Volume 7, Number 5, May 2016, pages 178-180

Multiple Symmetrical Lipomatosis: Madelung’s Disease

Margarida Carvalhoa, c, Pedro Palmab, Filipa Silvaa, Marta Patachoa, Fatima Coelhoa

aInternal Medicine Department, Hospital Sao Joao, Alameda Professor Hernani Monteiro, 4200-319 Porto, Portugal
bInfecious Diseases Department, Hospital Sao Joao, Alameda Professor Hernani Monteiro, 4200-319 Porto, Portugal
cCorresponding Author: Margarida Carvalho, Alameda Professor Hernani Monteiro, 4200-319 Porto, Portugal

Manuscript accepted for publication March 24, 2016
Short title: Multiple Symmetrical Lipomatosis
doi: http://dx.doi.org/10.14740/jmc2469w


Multiple symmetric lipomatosis or Madelung’s disease is a rare condition which is characterized by multiple symmetric and disfiguring accumulation of non-capsulated fat tissue depositions mostly in upper arms, neck, and shoulder areas. The disease etiology is unknown, with the highest incidence in the Mediterranean region and an association with alcohol abuse. We present a case of a patient admitted to our internal medicine department for cervical mass study. This patient was already studied by his general practitioner because of thyroid disease suspicion. During our study, diagnosis of Madelung’s disease with typical fat depositions was established. This article is a short review of the topic and points out the possible diagnostic difficulties presented in early stages of the disease.
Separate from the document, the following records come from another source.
(* ===== verification/ListHead.v ===== *)
(** The intrusive doubly linked list of media/amavutils/include/list.h.

    A [struct list_head] lives at an address of a heap [lheap]; every
    operation is the sequence of loads and stores of the C body, and has no
    result when one of them leaves the heap.  [dlist h head xs] says that the
    circular list anchored at [head] holds the nodes [xs] in order.  The
    lemmas give, for each operation, the list it leaves behind and the cells
    it does not touch; they are what ItemList builds on. *)

From S2P Require Import Prelude.

Record list_head := mk_list_head { next : Z; prev : Z }.

Abbreviation lheap := (gmap Z list_head).

Definition LIST_POISON1 : Z := 0x00100100.
Definition LIST_POISON2 : Z := 0x00200200.

(** ** Loads and stores of the two pointers *)

Definition load_next (p : Z) : CM lheap Z := λ h, (λ n, (next n, h)) <$> h !! p.
Definition load_prev (p : Z) : CM lheap Z := λ h, (λ n, (prev n, h)) <$> h !! p.

Definition store_next (p v : Z) : CM lheap unit := λ h,
  (λ n, (tt, <[p := mk_list_head v (prev n)]> h)) <$> h !! p.
Definition store_prev (p v : Z) : CM lheap unit := λ h,
  (λ n, (tt, <[p := mk_list_head (next n) v]> h)) <$> h !! p.

(** ** The operations of list.h *)

Definition INIT_LIST_HEAD (list : Z) : CM lheap unit :=
  store_next list list;; store_prev list list.

Definition list_add_between (newh prv nxt : Z) : CM lheap unit :=
  store_prev nxt newh;;
  store_next newh nxt;;
  store_prev newh prv;;
  store_next prv newh.

Definition list_del_between (prv nxt : Z) : CM lheap unit :=
  store_prev nxt prv;;
  store_next prv nxt.

Definition list_add (newh head : Z) : CM lheap unit :=
  n ← load_next head;
  list_add_between newh head n.

Definition list_add_tail (newh head : Z) : CM lheap unit :=
  p ← load_prev head;
  list_add_between newh p head.

Definition list_del (entry : Z) : CM lheap unit :=
  p ← load_prev entry;
  n ← load_next entry;
  list_del_between p n;;
  store_next entry LIST_POISON1;;
  store_prev entry LIST_POISON2.

Definition list_del_init (entry : Z) : CM lheap unit :=
  p ← load_prev entry;
  n ← load_next entry;
  list_del_between p n;;
  INIT_LIST_HEAD entry.

Definition list_empty (head : Z) : CM lheap bool :=
  n ← load_next head;
  mret (n =? head).

(** ** The list a heap holds *)

Definition nx (h : lheap) (p : Z) : option Z := next <$> h !! p.
Definition pv (h : lheap) (p : Z) : option Z := prev <$> h !! p.

Definition edge (h : lheap) (a b : Z) : Prop := nx h a = Some b ∧ pv h b = Some a.

Fixpoint path (h : lheap) (a : Z) (l : list Z) : Prop :=
  match l with
  | [] => True
  | b :: l' => edge h a b ∧ path h b l'
  end.

Definition dlist (h : lheap) (head : Z) (xs : list Z) : Prop :=
  NoDup (head :: xs) ∧ path h head (xs ++ [head]).

(** [same_but h h' zs]: the two heaps have the same cells, equal outside [zs]. *)
Definition same_but (zs : list Z) (h h' : lheap) : Prop :=
  dom h' = dom h ∧ ∀ z, z ∉ zs → h' !! z = h !! z.

Lemma path_app h a l1 b l2 :
  path h a (l1 ++ b :: l2) ↔ path h a (l1 ++ [b]) ∧ path h b l2.
Proof.
  revert a; induction l1 as [|c l1 IH]; intros a; simpl; [naive_solver|].
  rewrite IH. naive_solver.
Qed.

Lemma path_frame h h' a l z :
  (∀ x, x ∈ a :: l → nx h' x = nx h x) →
  (∀ x, x ∈ l ++ [z] → pv h' x = pv h x) →
  path h a (l ++ [z]) → path h' a (l ++ [z]).
Proof.
  revert a; induction l as [|b l IH]; intros a Hn Hp; simpl.
  - intros [[E1 E2] _]. split; [|done]. split.
    + rewrite Hn; set_solver.
    + rewrite Hp; set_solver.
  - intros [[E1 E2] HP]. split.
    + split; [rewrite Hn | rewrite Hp]; set_solver.
    + apply IH; [| |done]; intros x Hx; [apply Hn | apply Hp]; set_solver.
Qed.

(** The anchor of a circular list can be any of its nodes. *)
Lemma dlist_rotate h head l1 x l2 :
  dlist h head (l1 ++ x :: l2) ↔ dlist h x (l2 ++ head :: l1).
Proof.
  unfold dlist. rewrite <- !(assoc_L app) , <- !app_comm_cons.
  rewrite path_app, (path_app h x l2 head (l1 ++ [x])).
  assert (head :: l1 ++ x :: l2 ≡ₚ x :: l2 ++ head :: l1) as Hperm by solve_Permutation.
  rewrite Hperm. naive_solver.
Qed.

Lemma dlist_nx h head xs : dlist h head xs → nx h head = Some (hd head xs).
Proof. intros [_ HP]. destruct xs; simpl in HP; apply HP. Qed.

Lemma dlist_pv h head xs : dlist h head xs → pv h head = Some (List.last xs head).
Proof.
  intros [_ HP]. destruct xs as [|x xs _] using rev_ind; [apply HP|].
  rewrite last_last. rewrite <- (assoc_L app) in HP. simpl in HP.
  apply path_app in HP as [_ HP]. apply HP.
Qed.

Lemma dlist_dom h head xs x : dlist h head xs → x ∈ head :: xs → is_Some (h !! x).
Proof.
  intros Hd [->|Hx]%elem_of_cons.
  - apply dlist_nx in Hd. unfold nx in Hd. destruct (h !! head); naive_solver.
  - apply list_elem_of_split in Hx as (l1 & l2 & ->).
    apply dlist_rotate, dlist_nx in Hd. unfold nx in Hd.
    destruct (h !! x); naive_solver.
Qed.

Lemma dlist_NoDup h head xs : dlist h head xs → NoDup (head :: xs).
Proof. by intros [? _]. Qed.

Lemma dlist_frame h h' head xs :
  (∀ z, z ∈ head :: xs → h' !! z = h !! z) → dlist h head xs → dlist h' head xs.
Proof.
  intros Hz [HN HP]. split; [done|]. eapply path_frame; [..|exact HP];
    intros x Hx; unfold nx, pv; rewrite Hz; set_solver.
Qed.

(** ** What the pointer stores change *)

(** The heap after a straight-line sequence of stores to live cells: its
    domain, the cells it leaves alone, and its two pointer fields. *)
Ltac stores_done :=
  eexists; split; [done|]; split_and!; [split| |];
  [ apply set_eq; intros z; rewrite !elem_of_dom, !lookup_insert;
    repeat case_decide; simplify_eq; naive_solver
  | intros ? ?; rewrite !lookup_insert_ne by set_solver; done
  | intros ?; unfold nx; rewrite !lookup_insert; repeat case_decide; by simplify_map_eq
  | intros ?; unfold pv; rewrite !lookup_insert; repeat case_decide; by simplify_map_eq ].

Lemma list_add_between_spec h newh p q :
  newh ≠ p → newh ≠ q →
  is_Some (h !! newh) → is_Some (h !! p) → is_Some (h !! q) →
  ∃ h', list_add_between newh p q h = Some (tt, h') ∧
    same_but [newh; p; q] h h' ∧
    (∀ z, nx h' z = if decide (z = p) then Some newh
                    else if decide (z = newh) then Some q else nx h z) ∧
    (∀ z, pv h' z = if decide (z = q) then Some newh
                    else if decide (z = newh) then Some p else pv h z).
Proof.
  intros Hp Hq [n Hn] [np Hnp] [nq Hnq].
  unfold list_add_between, mbind, cm_bind, store_prev, store_next.
  rewrite Hnq. simpl. rewrite lookup_insert_ne, Hn by done. simpl.
  rewrite lookup_insert_eq. simpl.
  destruct (decide (p = q)) as [->|Hpq].
  - rewrite !lookup_insert_ne, lookup_insert_eq by done. simpl. stores_done.
  - rewrite !lookup_insert_ne, Hnp by done. simpl. stores_done.
Qed.

Lemma list_del_between_spec h p q :
  is_Some (h !! p) → is_Some (h !! q) →
  ∃ h', list_del_between p q h = Some (tt, h') ∧
    same_but [p; q] h h' ∧
    (∀ z, nx h' z = if decide (z = p) then Some q else nx h z) ∧
    (∀ z, pv h' z = if decide (z = q) then Some p else pv h z).
Proof.
  intros [np Hnp] [nq Hnq].
  unfold list_del_between, mbind, cm_bind, store_prev, store_next.
  rewrite Hnq. simpl.
  destruct (decide (p = q)) as [->|Hpq].
  - rewrite lookup_insert_eq. simpl. stores_done.
  - rewrite lookup_insert_ne, Hnp by done. simpl. stores_done.
Qed.

Lemma same_but_mono zs zs' h h' :
  (∀ z, z ∈ zs → z ∈ zs') → same_but zs h h' → same_but zs' h h'.
Proof. intros Hs [? Hz]. split; [done|]. intros z ?. apply Hz. naive_solver. Qed.

Lemma same_but_trans zs h1 h2 h3 :
  same_but zs h1 h2 → same_but zs h2 h3 → same_but zs h1 h3.
Proof. intros [? H1] [? H2]. split; [congruence|]. intros z ?. by rewrite H2, H1. Qed.

Lemma same_but_is_Some zs h h' z :
  same_but zs h h' → is_Some (h !! z) → is_Some (h' !! z).
Proof. intros [Hd _]. by rewrite <- !elem_of_dom, Hd. Qed.

Lemma load_next_nx h p v : nx h p = Some v → load_next p h = Some (v, h).
Proof. unfold nx, load_next. destruct (h !! p); naive_solver. Qed.

Lemma load_prev_pv h p v : pv h p = Some v → load_prev p h = Some (v, h).
Proof. unfold pv, load_prev. destruct (h !! p); naive_solver. Qed.

#[export] Hint Resolve load_next_nx load_prev_pv dlist_nx dlist_pv : cmodel.

Lemma last_in (xs : list Z) d : List.last xs d ∈ d :: xs.
Proof.
  destruct xs as [|x xs _] using rev_ind; [set_solver|].
  rewrite last_last. set_solver.
Qed.

Lemma hd_in (xs : list Z) d : hd d xs ∈ d :: xs.
Proof. destruct xs; set_solver. Qed.

(** Linking a cell between the last node and the anchor. *)
Lemma list_add_between_dlist h head xs newh :
  dlist h head xs → newh ∉ head :: xs → is_Some (h !! newh) →
  ∃ h', list_add_between newh (List.last xs head) head h = Some (tt, h') ∧
    dlist h' head (xs ++ [newh]) ∧ same_but (newh :: head :: xs) h h'.
Proof.
  intros Hd Hnew Hn. pose proof (last_in xs head) as Hl.
  destruct (list_add_between_spec h newh (List.last xs head) head)
    as (h' & -> & Hsb & Hnx & Hpv); [set_solver|set_solver|done|..].
  1-2: eapply dlist_dom; [done|set_solver].
  exists h'. split; [done|]. split; cycle 1.
  { eapply same_but_mono; [|done]. set_solver. }
  destruct Hd as [HN HP]. split.
  { rewrite app_comm_cons, NoDup_app. set_solver by eauto using NoDup_singleton. }
  rewrite <- (assoc_L app). simpl. rewrite path_app. split.
  - destruct xs as [|p xs _] using rev_ind; simpl.
    + split; [|done]. split; [rewrite Hnx | rewrite Hpv]; simpl;
        repeat case_decide; naive_solver.
    + rewrite last_last in *. rewrite <- (assoc_L app) in *. simpl in *.
      apply path_app in HP as [HP _]. rewrite path_app. split.
      * eapply path_frame; [..|exact HP]; intros x Hx.
        -- rewrite Hnx, !decide_False; [done|set_solver|].
           rewrite app_comm_cons, NoDup_app in HN. set_solver.
        -- rewrite Hpv, !decide_False; [done|set_solver|].
           rewrite NoDup_cons in HN. set_solver.
      * split; [|done]. split; [rewrite Hnx | rewrite Hpv];
          repeat case_decide; set_solver.
  - split; [|done]. split; [rewrite Hnx | rewrite Hpv];
      repeat case_decide; set_solver.
Qed.

Lemma list_add_tail_dlist h head xs newh :
  dlist h head xs → newh ∉ head :: xs → is_Some (h !! newh) →
  ∃ h', list_add_tail newh head h = Some (tt, h') ∧
    dlist h' head (xs ++ [newh]) ∧ same_but (newh :: head :: xs) h h'.
Proof.
  intros Hd ??. unfold list_add_tail. erewrite cm_bind_some; [|eauto with cmodel].
  by apply list_add_between_dlist.
Qed.

Lemma list_add_dlist h head xs newh :
  dlist h head xs → newh ∉ head :: xs → is_Some (h !! newh) →
  ∃ h', list_add newh head h = Some (tt, h') ∧
    dlist h' head (newh :: xs) ∧ same_but (newh :: head :: xs) h h'.
Proof.
  intros Hd Hnew Hn. unfold list_add. erewrite cm_bind_some; [|eauto with cmodel].
  destruct xs as [|x xs]; [by apply (list_add_between_dlist h head [])|]. simpl.
  destruct (list_add_between_dlist h x (xs ++ [head]) newh) as (h' & He & Hd' & Hsb);
    [by apply (dlist_rotate h head [] x xs)|set_solver|done|].
  rewrite last_last in He. exists h'. split_and!; [done| |].
  - rewrite <- (assoc_L app) in Hd'. apply (dlist_rotate h' x xs head [newh]) in Hd'. done.
  - eapply same_but_mono; [|done]. set_solver.
Qed.

(** Unlinking the anchor of a circular list that has another node. *)
Lemma list_del_between_dlist h x y ys :
  dlist h x (y :: ys) →
  ∃ h', list_del_between (List.last (y :: ys) x) y h = Some (tt, h') ∧
    dlist h' y ys ∧ same_but (y :: ys) h h'.
Proof.
  intros Hd. pose proof (last_in ys y) as Hl.
  assert (List.last (y :: ys) x = List.last ys y) as ->.
  { destruct ys as [|? ? _] using rev_ind; [done|].
    by rewrite app_comm_cons, !last_last. }
  destruct (list_del_between_spec h (List.last ys y) y)
    as (h' & -> & Hsb & Hnx & Hpv).
  1-2: eapply dlist_dom; [done|set_solver].
  exists h'. split; [done|]. split; cycle 1.
  { eapply same_but_mono; [|done]. set_solver. }
  destruct Hd as [[Hx HN]%NoDup_cons HP]. split; [done|]. simpl in HP.
  destruct HP as [_ HP]. destruct ys as [|z ys _] using rev_ind; simpl.
  - split; [|done]. split; [rewrite Hnx | rewrite Hpv]; by rewrite decide_True.
  - rewrite last_last in *. rewrite <- (assoc_L app) in *. simpl in *.
    apply path_app in HP as [HP _]. rewrite path_app. split.
    + eapply path_frame; [..|exact HP]; intros w Hw.
      * rewrite Hnx, decide_False; [done|].
        rewrite app_comm_cons, NoDup_app in HN. set_solver.
      * rewrite Hpv, decide_False; [done|]. rewrite NoDup_cons in HN. set_solver.
    + split; [|done]. split; [rewrite Hnx | rewrite Hpv]; by rewrite decide_True.
Qed.

Lemma list_del_dlist h head l1 x l2 :
  dlist h head (l1 ++ x :: l2) →
  ∃ h', list_del x h = Some (tt, h') ∧
    dlist h' head (l1 ++ l2) ∧ same_but (x :: head :: l1 ++ l2) h h'.
Proof.
  intros Hd. pose proof (proj1 (dlist_rotate _ _ _ _ _) Hd) as Hr.
  assert (∃ y ys, l2 ++ head :: l1 = y :: ys ∧
    ∀ h', dlist h' y ys → dlist h' head (l1 ++ l2)) as (y & ys & Hys & Hback).
  { destruct l2 as [|y l2]; simpl; eexists _, _; (split; [done|]); intros h' Hh'.
    - by rewrite app_nil_r.
    - by apply dlist_rotate. }
  rewrite Hys in Hr. pose proof (dlist_NoDup _ _ _ Hr) as HN.
  unfold list_del. do 2 (erewrite cm_bind_some; [|eauto with cmodel]).
  destruct (list_del_between_dlist _ _ _ _ Hr) as (h1 & He & Hd1 & Hsb1).
  erewrite cm_bind_some; [|exact He]. apply NoDup_cons in HN as [Hx _].
  destruct (same_but_is_Some _ _ _ x Hsb1) as [c Hc].
  { eapply dlist_dom; [exact Hr|set_solver]. }
  unfold mbind, cm_bind, store_next, store_prev. rewrite Hc. simpl.
  rewrite lookup_insert_eq. simpl. eexists; split; [done|]. split.
  - apply Hback. eapply dlist_frame; [|exact Hd1]. intros z Hz.
    rewrite !lookup_insert_ne; set_solver.
  - eapply same_but_trans.
    + eapply same_but_mono; [|exact Hsb1]. rewrite <- Hys. set_solver.
    + split.
      * rewrite !dom_insert_lookup_L; simplify_map_eq; eauto.
      * intros z Hz. rewrite !lookup_insert_ne; set_solver.
Qed.

Lemma list_empty_dlist h head xs :
  dlist h head xs → list_empty head h = Some (bool_decide (xs = []), h).
Proof.
  intros Hd. unfold list_empty. erewrite cm_bind_some; [|eauto with cmodel].
  destruct xs as [|x xs]; simpl; unfold mret, cm_ret.
  - by rewrite Z.eqb_refl.
  - destruct (Z.eqb_spec x head) as [->|]; [|done].
    apply dlist_NoDup, NoDup_cons in Hd. set_solver.
Qed.

Lemma INIT_LIST_HEAD_dlist h head :
  is_Some (h !! head) →
  ∃ h', INIT_LIST_HEAD head h = Some (tt, h') ∧ dlist h' head [] ∧ same_but [head] h h'.
Proof.
  intros [n Hn]. unfold INIT_LIST_HEAD, mbind, cm_bind, store_next, store_prev.
  rewrite Hn. simpl. rewrite lookup_insert_eq. simpl. eexists; split; [done|].
  split_and!; [split|split].
  - apply NoDup_singleton.
  - simpl. split; [|done]. by split; unfold nx, pv; simplify_map_eq.
  - rewrite !dom_insert_lookup_L; simplify_map_eq; eauto.
  - intros z Hz. rewrite !lookup_insert_ne; set_solver.
Qed.

Lemma dlist_nx_at h head l1 x l2 :
  dlist h head (l1 ++ x :: l2) → nx h x = Some (hd head l2).
Proof. intros Hd%dlist_rotate%dlist_nx. by destruct l2. Qed.

Lemma dlist_size h head xs : dlist h head xs → (length xs < size h)%nat.
Proof.
  intros Hd. pose proof (dlist_NoDup _ _ _ Hd) as HN.
  rewrite <- (size_dom h).
  assert (size (list_to_set (head :: xs) : gset Z) ≤ size (dom h))%nat as Hs.
  { apply subseteq_size. intros z Hz%elem_of_list_to_set.
    apply elem_of_dom. by eapply dlist_dom. }
  rewrite size_list_to_set in Hs by done. simpl in Hs. lia.
Qed.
Keywords: Madelung’s disease; Multiple symmetrical lipomatosis; Etiology


Madelung’s disease is a rare condition characterized by the multiple symmetric and disfiguring accumulation of fat depositions. This disease is also known as benign symmetric lipomatosis or the Launois-Bensaude syndrome [1, 2].

Case Report▴Top 

A 52-year-old man presented to our internal medicine department for evaluation of a neck mass without associated dyspnea or dysphagia (Fig. 1). Before this hospitalization, he was examined in his general practitioner because of suspicion on thyroid gland disease. On physical examination, we noticed multiple symmetric mass lesions in the trunk and upper limbs (Figs. 2-4). His previous medical history was significant for a coexisting alcohol abuse and documented alcoholic hepatic disease. His laboratory blood analysis was relevant for a thrombocytopenia (91 × 109 U/L) and a slight increase in aspartate aminotransferase, alanine aminotransferase and gamma glutamyltransferase enzymes, less than three times the reference range. Neck ultrasonography revealed only adipose tissue. Excision biopsy of the neck adipose mass confirmed adipose tissue without malignant transformation.

Figure 1.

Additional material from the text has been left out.